Arthur T Knackerbracket has found the following story:
Frontier Communications is planning to file for bankruptcy within two months, Bloomberg reported last week.
The telco "is asking creditors to help craft a turnaround deal that includes filing for bankruptcy by the middle of March, according to people with knowledge of the matter," Bloomberg wrote.
Frontier CEO Bernie Han and other company executives "met with creditors and advisers Thursday and told them the company wants to negotiate a pre-packaged agreement before $356 million of debt payments come due March 15," the report said. The move would likely involve Chapter 11 bankruptcy to let Frontier "keep operating without interruption of telephone and broadband service to its customers."
Frontier reported having $16.3 billion in long-term debt as of September 30, 2019.
-- submitted from IRC
(Score: 2) by RS3 on Tuesday January 21 2020, @06:00PM
Oh, I don't disagree with you either. I know all about bankruptcy and how things work. I try to be as brief as possible when writing a post, so I assume people know stuff and the backstory. I was referring to cases where company principals get huge salaries and bonuses, then sell off stock before the house of cards begins to fall. "Insider trading"? Maybe, but difficult to prove and prosecute.

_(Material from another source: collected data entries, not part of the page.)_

Lemma evaluate_from_start todo scores :
  scored model_predict X_train X_test y_train y_test todo scores ->
  todo <> [] ->
  exists i model mae,
    first_best X_train y_train todo scores i model mae /\
    run todo None None = Return (Some model, Some mae).
Proof.
  intros Hscored Hne.
  destruct Hscored as [ | [name learner] mae todo scores Hmae Hrest]; [contradiction | ].
  cbn [TrainModel.evaluate]. cbn [snd] in Hmae. rewrite Hmae.
  cbn [obind TrainModel.below].
  destruct (evaluate_from_best todo scores (learner X_train y_train) mae Hrest)
    as [[Hall Hrun] | (i & model & mae' & (Hcand & Hscore & Hmin & Hfirst) & Hlt' & Hrun)].
  - exists 0%nat, (learner X_train y_train), mae. split; [ | exact Hrun].
    split; [exists name, learner; split; reflexivity | ].
    split; [reflexivity | ]. split.
    + intros [ | j] m Hm; cbn in Hm.
      * injection Hm as <-. apply Qle_refl.
      * rewrite Forall_forall in Hall. apply Hall. apply list_elem_of_lookup. eauto.
    + intros j m Hj. lia.
  - exists (S i), model, mae'. split; [ | exact Hrun].
    split; [exact Hcand | ]. split; [exact Hscore | ]. split.
    + intros [ | j] m Hm; cbn in Hm.
      * injection Hm as <-. apply Qlt_le_weak. exact Hlt'.
      * eapply Hmin. exact Hm.
    + intros [ | j] m Hj Hm; cbn in Hm.
      * injection Hm as <-. exact Hlt'.
      * eapply Hfirst; [ | exact Hm]. lia.
Qed.
End Selection.

(** X10: the selection loop of [train_temperature_model], run on any list of
    candidates whose errors can all be computed, keeps the first candidate
    of lowest mean absolute error: the kept model is candidate [i] fitted on
    the training part, its score is the lowest of all, and every candidate
    before it scored strictly higher. *)
Theorem evaluate_keeps_first_best (fitted : Type)
    (model_predict : fitted -> list (list Q) -> list Q)
    (X_train X_test : list (list Q)) (y_train y_test : list Q)
    (todo : list (string * (list (list Q) -> list Q -> fitted))) (scores : list Q) :
  scored model_predict X_train X_test y_train y_test todo scores ->
  todo <> [] ->
  exists i name learner mae,
    todo !! i = Some (name, learner) /\ scores !! i = Some mae /\
    TrainModel.evaluate fitted model_predict X_train X_test y_train y_test todo None None
    = Return (Some (learner X_train y_train), Some mae) /\
    (forall j m, scores !! j = Some m -> (mae <= m)%Q) /\
    (forall j m, (j < i)%nat -> scores !! j = Some m -> (mae < m)%Q).
Proof.
  intros Hscored Hne.
  destruct (evaluate_from_start model_predict X_train X_test y_train y_test todo scores
              Hscored Hne)
    as (i & model & mae & ((name & learner & Hcand & ->) & Hscore & Hmin & Hfirst) & Hrun).
  exists i, name, learner, mae. auto.
Qed.
Lemma NoDup_flat_map {A} (f : A -> list string) (l : list A) :
  NoDup l ->
  (forall e, In e l -> NoDup (f e)) ->
  (forall e1 e2 x, In e1 l -> In e2 l -> In x (f e1) -> In x (f e2) -> e1 = e2) ->
  NoDup (flat_map f l).
Proof.
  induction 1 as [| e l Hnotin Hnd IH]; intros Hf Hsep; cbn; [constructor |].
  apply NoDup_app.
  - apply Hf. now left.
  - apply IH.
    + intros e' He'. apply Hf. now right.
    + intros e1 e2 x H1 H2. apply Hsep; now right.
  - intros x Hx Hx'. apply in_flat_map in Hx' as (e' & He' & Hxe').
    apply Hnotin. rewrite (Hsep e e' x); auto; [now left | now right].
Qed.

(** ** The two collections *)

Section Collections.

Variable run : list string -> string -> RunResult.

(** Every recorded path lies at the top of the walk or under one of its
    names. *)
Lemma recorded_below : forall n top p,
  well_formed n = true ->
  In p (repo_paths (repos_of run top n)) \/ In p (uninit_of top n) ->
  below top p.
Proof.
  induction n as [| files subdirs IH] using Node_induction; intros top p Hwf H.
  - cbn in H. tauto.
  - apply well_formed_Dir in Hwf as [_ Hsub].
    rewrite Forall_forall in IH.
    cbn [repos_of uninit_of] in H.
    destruct (in_list ".git" (map fst subdirs)).
    + destruct H as [[<- | []] | []]. now left.
    + assert (Hchild : forall e, In e subdirs ->
                below (OsPath.join top (fst e)) p -> below top p).
      { intros e He Hb. destruct (Hsub e He) as [Hv _].
        destruct (below_child _ _ _ Hv Hb) as (rest & -> & Hr).
        right. now exists (fst e), rest. }
      destruct H as [H | H].
      * rewrite repo_paths_flat_map in H.
        apply in_flat_map in H as (e & He & H).
        apply (Hchild e He). apply (IH e He); [apply (Hsub e He) | now left].
      * apply in_app_or in H as [H | H].
        -- destruct (has_code files); [| destruct H].
           destruct H as [<- | []]. now left.
        -- apply in_flat_map in H as (e & He & H).
           apply (Hchild e He). apply (IH e He); [apply (Hsub e He) | now right].
Qed.

(** The walk records a repository path once. *)
Lemma repo_paths_NoDup : forall n top,
  well_formed n = true -> NoDup (repo_paths (repos_of run top n)).
Proof.
  induction n as [| files subdirs IH] using Node_induction; intros top Hwf.
  - constructor.
  - pose proof (well_formed_Dir _ _ Hwf) as [Hd Hsub].
    rewrite Forall_forall in IH. cbn [repos_of].
    destruct (in_list ".git" (map fst subdirs)).
    + cbn. constructor; [intros [] | constructor].
    + rewrite repo_paths_flat_map. apply NoDup_flat_map.
      * apply distinct_NoDup in Hd. now apply NoDup_map_inv in Hd.
      * intros e He. apply (IH e He). apply (Hsub e He).
      * intros e1 e2 x H1 H2 Hx1 Hx2.
        apply (same_name_same_entry subdirs); auto.
        apply (children_apart top (fst e1) (fst e2) x x);
          [apply (Hsub e1 H1) | apply (Hsub e2 H2) | | | now left].
        -- apply (recorded_below (snd e1)); [apply (Hsub e1 H1) | now left].
        -- apply (recorded_below (snd e2)); [apply (Hsub e2 H2) | now left].
Qed.

(** No repository path passes the filter's test against another one. *)
Lemma repo_paths_unrelated : forall n top p q,
  well_formed n = true ->
  In p (repo_paths (repos_of run top n)) ->
  In q (repo_paths (repos_of run top n)) ->
  p <> q -> is_under p q = false.
Proof.
  induction n as [| files subdirs IH] using Node_induction;
    intros top p q Hwf Hp Hq Hne.
  - destruct Hp.
  - pose proof (well_formed_Dir _ _ Hwf) as [Hd Hsub].
    rewrite Forall_forall in IH. cbn [repos_of] in Hp, Hq.
    destruct (in_list ".git" (map fst subdirs)).
    + destruct Hp as [<- | []], Hq as [<- | []]. congruence.
    + rewrite repo_paths_flat_map in Hp, Hq.
      apply in_flat_map in Hp as (e1 & He1 & Hp).
      apply in_flat_map in Hq as (e2 & He2 & Hq).
      destruct (is_under p q) eqn:Hu; [exfalso | reflexivity].
      assert (E : e1 = e2).
      { apply (same_name_same_entry subdirs); auto.
        apply (children_apart top (fst e1) (fst e2) p q);
          [apply (Hsub e1 He1) | apply (Hsub e2 He2) | | | now right].
        - apply (recorded_below (snd e1)); [apply (Hsub e1 He1) | now left].
        - apply (recorded_below (snd e2)); [apply (Hsub e2 He2) | now left]. }
      subst e2.
      rewrite (IH e1 He1 (OsPath.join top (fst e1)) p q) in Hu;
        [discriminate | apply (Hsub e1 He1) | exact Hp | exact Hq | exact Hne].
Qed.

(** No path is recorded both as a repository and as uninitialized. *)
Lemma repos_uninit_apart : forall n top p,
  well_formed n = true ->
  In p (repo_paths (repos_of run top n)) -> In p (uninit_of top n) -> False.
Proof.
  induction n as [| files subdirs IH] using Node_induction;
    intros top p Hwf Hp Hq.
  - destruct Hp.
  - pose proof (well_formed_Dir _ _ Hwf) as [Hd Hsub].
    rewrite Forall_forall in IH. cbn [repos_of uninit_of] in Hp, Hq.
    destruct (in_list ".git" (map fst subdirs)); [destruct Hq |].
    rewrite repo_paths_flat_map in Hp.
    apply in_flat_map in Hp as (e1 & He1 & Hp).
    assert (Hb1 : below (OsPath.join top (fst e1)) p).
    { apply (recorded_below (snd e1)); [apply (Hsub e1 He1) | now left]. }
    apply in_app_or in Hq as [Hq | Hq].
    + destruct (has_code files); [| destruct Hq].
      destruct Hq as [<- | []].
      apply (below_child_not_top top (fst e1) top); [apply (Hsub e1 He1) | exact Hb1 | reflexivity].
    + apply in_flat_map in Hq as (e2 & He2 & Hq).
      assert (E : e1 = e2).
      { apply (same_name_same_entry subdirs); auto.
        apply (children_apart top (fst e1) (fst e2) p p);
          [apply (Hsub e1 He1) | apply (Hsub e2 He2) | exact Hb1 | | now left].
        apply (recorded_below (snd e2)); [apply (Hsub e2 He2) | now right]. }
      subst e2. apply (IH e1 He1 (OsPath.join top (fst e1)) p);
        [apply (Hsub e1 He1) | exact Hp | exact Hq].
Qed.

It's all a giant pyramid scheme anyway.
This next thing is a very long-term philosophical discussion, like years or more than a lifetime: economics is one thing, but then you have to factor in the layer of finance and interest and things go off the rails. It's so interconnected complex. People make decisions about where to put their money based on return, right? But what if much of the gain is just financing financing, rather than invest in a new medication? Big pyramid scheme.
20-ish years ago I got invited to some financial seminar. I rarely get those things, and I usually assume it's some kind of scan, pyramid scheme, MLM, etc. Probably just pure curiosity, but I went. It was simple. They showed solid numbers for investment returns of CD, savings account, mutual funds, real estate, money markets, futures markets, stock return ranges, etc. Then they showed us the real money: financing credit card debt. It's insane. It's huge money, and if you think about it, someone is financing credit card debt. It's not well advertised, because those who are making the huge returns have been successfully keeping it very quiet.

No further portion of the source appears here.